- **The problem**
Every line of the records that holds the word "RegFile" should be copied out.

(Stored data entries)

Fixpoint count_char (c : ascii) (s : string) : nat :=
  match s with
  | EmptyString => 0
  | String c' s' => (if Ascii.eqb c c' then 1 else 0) + count_char c s'
  end.

(** *** Reading the output back *)

Definition is_separator (c : ascii) : bool :=
  Ascii.eqb c NL || Ascii.eqb c " " || Ascii.eqb c ",".

(** The maximal runs of characters that are not separators; [cur] is the
    run being read. *)
Fixpoint fields_from (s : string) (cur : string) : list string :=
  match s with
  | EmptyString => if String.eqb cur "" then [] else [cur]
  | String c s' =>
      if is_separator c
      then (if String.eqb cur "" then fields_from s' ""
            else cur :: fields_from s' "")
      else fields_from s' (cur +:+ String c "")
  end.

Definition fields (s : string) : list string := fields_from s "".

Definition hex_value (c : ascii) : option N :=
  let n := N_of_ascii c in
  if ((48 <=? n) && (n <=? 57))%N then Some (n - 48)%N
  else if ((97 <=? n) && (n <=? 102))%N then Some (n - 87)%N
  else if ((65 <=? n) && (n <=? 70))%N then Some (n - 55)%N
  else None.

Fixpoint hex_number (s : string) (acc : N) : option N :=
  match s with
  | EmptyString => Some acc
  | String c s' =>
      match hex_value c with
      | Some d => hex_number s' (16 * acc + d)%N
      | None => None
      end
  end.

(** The value of a literal [0x] followed by at least one digit. *)
Definition parse_hex_literal (s : string) : option N :=
  match s with
  | String c0 (String c1 (String c2 rest)) =>
      if Ascii.eqb c0 "0" && Ascii.eqb c1 "x"
      then hex_number (String c2 rest) 0
      else None
  | _ => None
  end.

Definition byte_of_literal (s : string) : option byte :=
  match parse_hex_literal s with
  | Some n => Byte.of_N n
  | None => None
  end.

(** Strip newlines, spaces and commas, and turn every literal into a byte. *)
Definition read_back (s : string) : option (list byte) :=
  mapM byte_of_literal (fields s).

End Spec.

(** ** A sample file system *)

(** A shader of thirteen bytes (it begins with the SPIR-V magic number), a
    file of one zero byte, an empty file, an earlier output, and a file that
    may not be read. *)
Definition demo_fs : gmap string node :=
  <["shader.spv" := RegFile default_perm
      [x03; x02; x23; x07; x00; x00; x01; x00; x0b; x00; x0d; x00; xff]]>
  (<["zero.spv" := RegFile default_perm [x00]]>
  (<["empty.spv" := RegFile default_perm []]>
  (<["old.inl" := RegFile default_perm [x6f; x6c; x64]]>
  (<["locked.spv" := RegFile (Perm false true) [x01]]> ∅)))).

Definition demo_world : world :=
  {| fs := demo_fs; creat := fun _ => None; stdout := ""; trace := [] |}.

Definition demo_shader : list byte :=
  [x03; x02; x23; x07; x00; x00; x01; x00; x0b; x00; x0d; x00; xff].

(** ** Further observations *)

(** The tokens of a run of bytes, one after the other. *)
Fixpoint concat_tokens (data : list byte) : string :=
  match data with
  | [] => ""
  | b :: data' => token b +:+ concat_tokens data'
  end.

(** Whether every character of a string passes a test. *)
Fixpoint string_forallb (P : ascii -> bool) (s : string) : bool :=
  match s with
  | EmptyString => true
  | String c s' => P c && string_forallb P s'
  end.

(** Newline, space, comma, [x] and the lowercase hexadecimal digits. *)
Definition output_char (c : ascii) : bool :=
  Ascii.eqb c NL || Ascii.eqb c " " || Ascii.eqb c "," || Ascii.eqb c "x"
  || Spec.is_lower_hex c.

(** Whether a sequence of requests keeps at most one file open at a time:
    [cur] is the file that is open; a granted opening needs that none is, a
    read, a write and a closing need the file they name to be the open one,
    and at the end no file is left open. *)
Fixpoint one_at_a_time (cur : option string) (evs : list event) : bool :=
  match evs with
  | [] => match cur with None => true | Some _ => false end
  | EvOpen path _ None :: evs' =>
      match cur with
      | None => one_at_a_time (Some path) evs'
      | Some _ => false
      end
  | EvOpen _ _ (Some _) :: evs' => one_at_a_time cur evs'
  | EvRead path :: evs' | EvWrite path _ :: evs' =>
      match cur with
      | Some q => String.eqb q path && one_at_a_time cur evs'
      | None => false
      end
  | EvClose path :: evs' =>
      match cur with
      | Some q => String.eqb q path && one_at_a_time None evs'
      | None => false
      end
  end.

- **Result for this task**
  <["shader.spv" := RegFile default_perm
  (<["zero.spv" := RegFile default_perm [x00]]>
  (<["empty.spv" := RegFile default_perm []]>
  (<["old.inl" := RegFile default_perm [x6f; x6c; x64]]>
  (<["locked.spv" := RegFile (Perm false true) [x01]]> ∅)))).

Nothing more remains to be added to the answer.